Traveling Salesman Solver

This is a repository for Traveling Salesman Solver project. This solver is a command line program that uses branch and bound(also parallel version) to solve the traveling salesman problem instances exactly. The program loads the file in a .dot format and shows the solution in the terminal. User can also save the solution (there will be an option in the terminal once instance is solved).

The Problem Formulation

Traveling salesman is a very famous problem in Computer Science.
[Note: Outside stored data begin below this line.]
(** A turn of a process of the bridge. *)
Lemma turn_elsewhere file pc t w pc' w' : (closing pc = true -> no_request w (PD file)) ->
  resume file pc t w = Done pc' w' -> elsewhere w w'.
Proof.
  intros Hn E.
  assert ((exists code, pc = Release_starts code) \/ (exists r, pc = Release_awaits r) \/
    (forall code, pc <> Release_starts code) /\ (forall r, pc <> Release_awaits r)) as [[code ->]|[[r ->]|[H1 H2]]]
    by (destruct pc; eauto).
  - destruct t; cbn [resume] in E; try done. specialize (Hn eq_refl). revert E. unfold release_begins.
    apply (then_elsewhere _ _ file); [apply aside_keeps, keeps_path_ref|unfold path_ref; within fail| |done].
    intros x w1 Hn1. destruct (_ =? LDH_OUTBOUND); [by apply aside_done, aside_keeps; keeps|].
    destruct (_ =? LDH_INBOUND); [by apply aside_done, aside_keeps; keeps|].
    intros (rc & w2 & E & [= <- <-])%bind_inv. by eapply close_elsewhere.
  - specialize (Hn eq_refl). cbn [resume] in E. revert E.
    apply (then_elsewhere _ _ file); [apply aside_keeps, keeps_over|unfold wait_over; within fail| |done].
    intros b w1 Hn1. destruct b; [|done]. intros (rc & w2 & E & [= <- <-])%bind_inv. revert E. unfold release_end.
    apply (then_elsewhere _ _ file); [apply aside_keeps, keeps_rch_ref|unfold rch_ref; within fail| |done].
    intros x w3 Hn3. apply (then_elsewhere _ _ file); [apply aside_keeps; keeps|within fail| |done].
    intros [] w4. apply close_elsewhere.
  - by eapply aside_done, E; apply open_turn_aside.
Qed.

(** A turn of a mailbox request. *)
Lemma mbox_same_own pc t : within same_own_paths (mbox_resume pc t).
Proof.
  assert (forall reg, within same_own_paths (readl reg)) as Hread by (intros reg w; split; [done|intros p; done]).
  assert (forall v reg, within same_own_paths (writel v reg)) as Hwrite by (intros v reg w; split; [done|intros p; done]).
  assert (forall n mask mbc, within same_own_paths (read_boxes n mask mbc)) as Hreads.
  { intros n mask. induction n; intros mbc; cbn [read_boxes]; unfold MBOX_READ; within fail. }
  assert (forall n mask mbc, within same_own_paths (write_boxes n mask mbc)) as Hwrites.
  { intros n mask. induction n; intros mbc; cbn [write_boxes]; unfold MBOX_WRITE; within fail. }
  assert (forall mbc rc, within same_own_paths (mbox_ends mbc rc)) as Hends.
  { intros mbc rc. unfold mbox_ends, acq200_ioctl_read_mbox, up.
    within ltac:(apply within_modify; intros w; split; [done|intros p; done]). }
  assert (forall mbc i e, within same_own_paths (poll_after mbc i e)) as Hafter by (intros; unfold poll_after; within fail).
  unfold mbox_resume, mbox_begins, _acq200_ioctl_write_mbox, poll_once.
  within ltac:(apply within_modify; intros w; split; [done|intros p; done]).
Qed.

(** ** The machine of both *)
Record Together := mkTogether { tworld : World; tprocs : gmap nat (File * Pc); tmboxes : gmap nat MboxPc }.
Definition bridge (s : Together) : Machine := mkMachine (tworld s) (tprocs s).
Definition mailboxes (s : Together) : MboxMachine := mkMboxMachine (tworld s) (tmboxes s).
(* ===== verification/System.v ===== *)
(** * The device under any sequence of calls and events

    A state machine: processes open nodes of every kind, and make on each the calls its table of file
    operations has: reads, writes, ioctls, mappings, closes; masks are set; between the calls, as
    within those that sleep, the other contexts run (interrupts, the bottom half, the card's DMA,
    signals, ticks).  The states that can be reached keep the invariant of the device and its nodes,
    and in none of them does a call or an event fault, but for four known faults: the read that gets
    an error reply, the ioctl on the buffers that gets no handler, the first open of the buffers
    when the kernel has no page to give, and their last close when the backstop thread could not be
    started.

    A call is one step here; what the other contexts do while it sleeps is part of it.  Reads and
    writes that use the pool are those for which a mapping is free: without one a handler is recycled
    that was not built again, which may free what others hold ([timeout_frees_foreign_mapping]). *)

From S2P Require Import Prelude BusProt StreamBuf Pool Device Rch I2o Isr Kernel Outer.
From S2P Require Import Owner Frames Sleep Mask Mailbox Path Bridge Acquire Requests Writes Release BufferAB Nodes Mmap Init Sysfs.

(** ** The file operations of a node *)
Section Vfs.
Context `{Platform}.

Definition vfs_read (file : File) (ubuf count pos : Z) : MW (Z * Z) :=
  let* x := path_ref (PD file) in
  match fops_of x with
  | acq200_bridge_fops => acq200_bridge_read file ubuf count pos
  | acq200_bridge_AB_fops => acq200_bridge_readAB file ubuf count pos
  | acq200_fops | acq200_llhost_fops | acq200_mbox_fops => acq200_read file ubuf count pos
  end.

Definition vfs_write (file : File) (ubuf count pos : Z) : MW (Z * Z) :=
  let* x := path_ref (PD file) in
  match fops_of x with
  | acq200_bridge_fops | acq200_bridge_AB_fops => acq200_bridge_write file ubuf count pos
  | acq200_fops | acq200_llhost_fops | acq200_mbox_fops => acq200_write file ubuf count pos
  end.

(** A table without an ioctl: the kernel answers [-ENOTTY]. *)
Definition vfs_ioctl (file : File) (cmd arg : Z) : MW Z :=
  let* x := path_ref (PD file) in
  match fops_of x with
  | acq200_bridge_fops => ret (- ENOTTY)
  | acq200_bridge_AB_fops => acq200_ioctlAB file cmd arg
  | acq200_fops | acq200_llhost_fops | acq200_mbox_fops => acq200_ioctl file cmd arg
  end.

(** A table without an mmap: the kernel answers [-ENODEV]. *)
Definition vfs_mmap (remap_pfn_range : vm_area_struct -> Z -> Z -> bool) (file : File) (vma : vm_area_struct) : MW (Z * option Remap) :=
  let* x := path_ref (PD file) in
  match fops_of x with
  | acq200_bridge_fops => ret (- ENODEV, None)
  | acq200_bridge_AB_fops => acq200_mmapAB remap_pfn_range file vma
  | acq200_fops => acq200_mmap_host remap_pfn_range file vma
  | acq200_llhost_fops => acq200_mmap_llhost remap_pfn_range file vma
  | acq200_mbox_fops => acq200_mmap_mbox remap_pfn_range file vma
  end.

Definition vfs_release (file : File) : MW Z :=
  let* x := path_ref (PD file) in
  match fops_of x with
  | acq200_bridge_fops => acq200_bridge_release file
  | acq200_bridge_AB_fops => acq200_bridge_releaseAB file
  | acq200_fops | acq200_llhost_fops | acq200_mbox_fops => acq200_release file
  end.
End Vfs.

(** ** Calls, and when a process can make them *)
Inductive Call :=
| Call_event (e : Event)
| Call_open (i_rdev : Z) (path : nat)   (** and the path that [kmalloc] gives *)
| Call_read (file : File) (ubuf count pos : Z)
| Call_write (file : File) (ubuf count pos : Z)
| Call_ioctl (file : File) (cmd arg : Z)
| Call_mmap (file : File) (vma : vm_area_struct)
| Call_close (file : File)
| Call_mask (text : list Z).

Section System.
Context `{Platform}.
Context (get_free_pages : World -> Z -> Z) (dma_map_single : World -> Z -> Z).
Context (remap_pfn_range : vm_area_struct -> Z -> Z -> bool).

Definition run_call (c : Call) : MW unit :=
  match c with
  | Call_event e => run_event e
  | Call_open i_rdev p => let* _ := acq200_open get_free_pages dma_map_single i_rdev (Some p) in ret tt
  | Call_read file ubuf count pos => let* _ := vfs_read file ubuf count pos in ret tt
  | Call_write file ubuf count pos => let* _ := vfs_write file ubuf count pos in ret tt
  | Call_ioctl file cmd arg => let* _ := vfs_ioctl file cmd arg in ret tt
  | Call_mmap file vma => let* _ := vfs_mmap remap_pfn_range file vma in ret tt
  | Call_close file => let* _ := vfs_release file in ret tt
  | Call_mask text => let* _ := store_imask text in ret tt
  end.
Traveling Salesman problem or TSP asks the following:
Given a list of cities and the distances between each pair of cities, what is the shortest possible route that visits each city exactly once and returns to the origin city?

It is not particularly hard to define the problem, but it is tough to solve it effectively (maybe even impossible).

The mathematical definition would be:
Given a directed, weighted graph G = (N, E), where:
N = {v1, v2, ..., vn} is a set of nodes,
E = {e1, e2, ..., en} is a set of edges, w: E -> R+ is a weight function, returning the weight of an edge.

The goal is to find a Hamiltonian cycle H subset of E such that:

  1. each node in N is visited exactly once, and at the end returns to the starting node.
  2. the total weight of the H is minimal.

Objective Function:
Find a permutation pi of {1, 2, .., n} such that the total cost of the cycle C(pi) is minimized:
min C(pi) = sum(i = 1, n) w(a(pi(i), pi(i+1)))
where pi(n + 1) is defined as pi(1) to complete the cycle.

The branch of mathematics that studies this type of optimization problems is called Combinatorial Optimization.

The easiest solution would be to find every permutation and see what the total weight would be. Then find the st of hamiltonian cycles with the minimal path. The problem here is that the computational complexity of such an solution is O(n!) and therefore, we will very quickly find ourselves in a place where we are unable to find the solution in normal time(in practice the complexity is (n-1)! because we can set some node to be always first).

The next possibility is to solve the Traveling Salesman by converting it into an LP(linear program).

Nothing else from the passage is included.